The Danger of Assisted Suicide Laws
CNN 14 October 2014
My heart goes out to Brittany Maynard, who is dying of brain cancer and who wrote last week about her desire for what is often referred to as “death with dignity.” Yet while I have every sympathy for her situation, it is important to remember that for every case such as this, there are hundreds — or thousands — more people who could be significantly harmed if assisted suicide is legal.
The legalization of
assisted suicide always appears acceptable when the focus is solely on
an individual. But it is important to remember that doing so would have
repercussions across all of society, and would put many people at risk
of immense harm. After all, not every terminal prognosis is correct, and
not everyone has a loving husband, family or support system.
As an advocate working on
behalf of disability rights for 37 years, and as someone who uses a
wheelchair, I am all too familiar with the explicit and implicit
pressures faced by people living with chronic or serious disability or
disease. But the reality is that legalizing assisted suicide is a deadly
mix with the broken, profit-driven health care system we have in the
United States.
At less than $300,
assisted suicide is, to put it bluntly, the cheapest treatment for a
terminal illness. This means that in places where assisted suicide is
legal, coercion is not even necessary. If life-sustaining expensive
treatment is denied or even merely delayed, patients will be steered
toward assisted suicide, where it is legal.

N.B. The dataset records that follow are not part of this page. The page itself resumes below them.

Lemma is_broadcast_run tree w :
  is_broadcast_dependent_on_aggregate (PyComp tree) w =
  (let examples : gset path :=
     filter (λ p, is_broadcast_at tree p = true)
            (dependent_nodes aggregate_predicate tree) in
   (Ok (bool_decide (examples ≠ ∅), examples),
    World (visited w ++ postorder tree) (created w))).
Proof.
  unfold is_broadcast_dependent_on_aggregate.
  cbn [py_typecheck.check_type_ComputationBuildingBlock].
  unfold mbind, T_mbind, T_bind, T_ret. by rewrite extract_predicate.
Qed.

Lemma propagate_Call predicate scope fn arg ty :
  propagate predicate scope (Call fn arg ty)
  = node_status predicate (Call fn arg ty)
      ((propagate predicate scope fn).1 || (propagate predicate scope arg).1)
      (under 0 (propagate predicate scope fn).2
       ∪ under 1 (propagate predicate scope arg).2).
Proof.
  cbn [propagate].
  by destruct (propagate predicate scope fn), (propagate predicate scope arg).
Qed.

Lemma propagate_Intrinsic predicate scope uri ty :
  propagate predicate scope (Intrinsic uri ty)
  = node_status predicate (Intrinsic uri ty) false ∅.
Proof. done. Qed.

(** In broadcast(aggregate(arg)) the aggregate call and the broadcast call
    around it are dependent. *)
Lemma dependent_nodes_broadcast_of_aggregate arg tb ta t1 t2 p :
  p ∈ dependent_nodes aggregate_predicate
        (Call (Intrinsic FEDERATED_BROADCAST_uri tb)
              (Call (Intrinsic FEDERATED_AGGREGATE_uri ta) arg t1) t2)
  ↔ p = [] ∨ p = [1%nat]
    ∨ ∃ q, p = 1%nat :: 1%nat :: q
           ∧ q ∈ (propagate aggregate_predicate ∅ arg).2.
Proof.
  unfold dependent_nodes. rewrite !propagate_Call, !propagate_Intrinsic.
  rewrite elem_of_node_status, elem_of_union, !elem_of_under.
  setoid_rewrite elem_of_node_status.
  setoid_rewrite elem_of_union. setoid_rewrite elem_of_under.
  setoid_rewrite elem_of_node_status.
  setoid_rewrite elem_of_empty.
  unfold node_status. cbn [fst snd].
  change (aggregate_predicate (Call (Intrinsic FEDERATED_AGGREGATE_uri ta) arg t1))
    with true.
  change (aggregate_predicate (Intrinsic FEDERATED_AGGREGATE_uri ta)) with false.
  change (aggregate_predicate (Intrinsic FEDERATED_BROADCAST_uri tb)) with false.
  cbn [orb]. split.
  - intros [[-> _]|[(q & -> & [[_ [=]]|[]])|(q & -> & Hq)]]; [by left|].
    destruct Hq as [[-> _]|[(q' & -> & [[_ [=]]|[]])|(q' & -> & Hq')]];
      [by right; left|].
    right; right. by exists q'.
  - intros [->|[->|(q & -> & Hq)]].
    + left. split; [done|]. by rewrite orb_true_r.
    + right; right. exists []. split; [done|]. by left.
    + right; right. eexists. split; [done|].
      right; right. by exists q.
Qed.
End OrderingFacts.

This problem applies to government-funded health care as well.
In 2008, came the story
that Barbara Wagner, a Springfield, Oregon, woman diagnosed with lung
cancer and prescribed a chemotherapy drug by her personal physician, had
reportedly received a letter
from the Oregon Health Plan stating that her chemotherapy treatment
would not be covered. She said she was told that instead, they would pay
for, among other things, her assisted suicide. “To say to someone: “We’ll pay for you to die, but not for you to live” — it’s cruel,” she said.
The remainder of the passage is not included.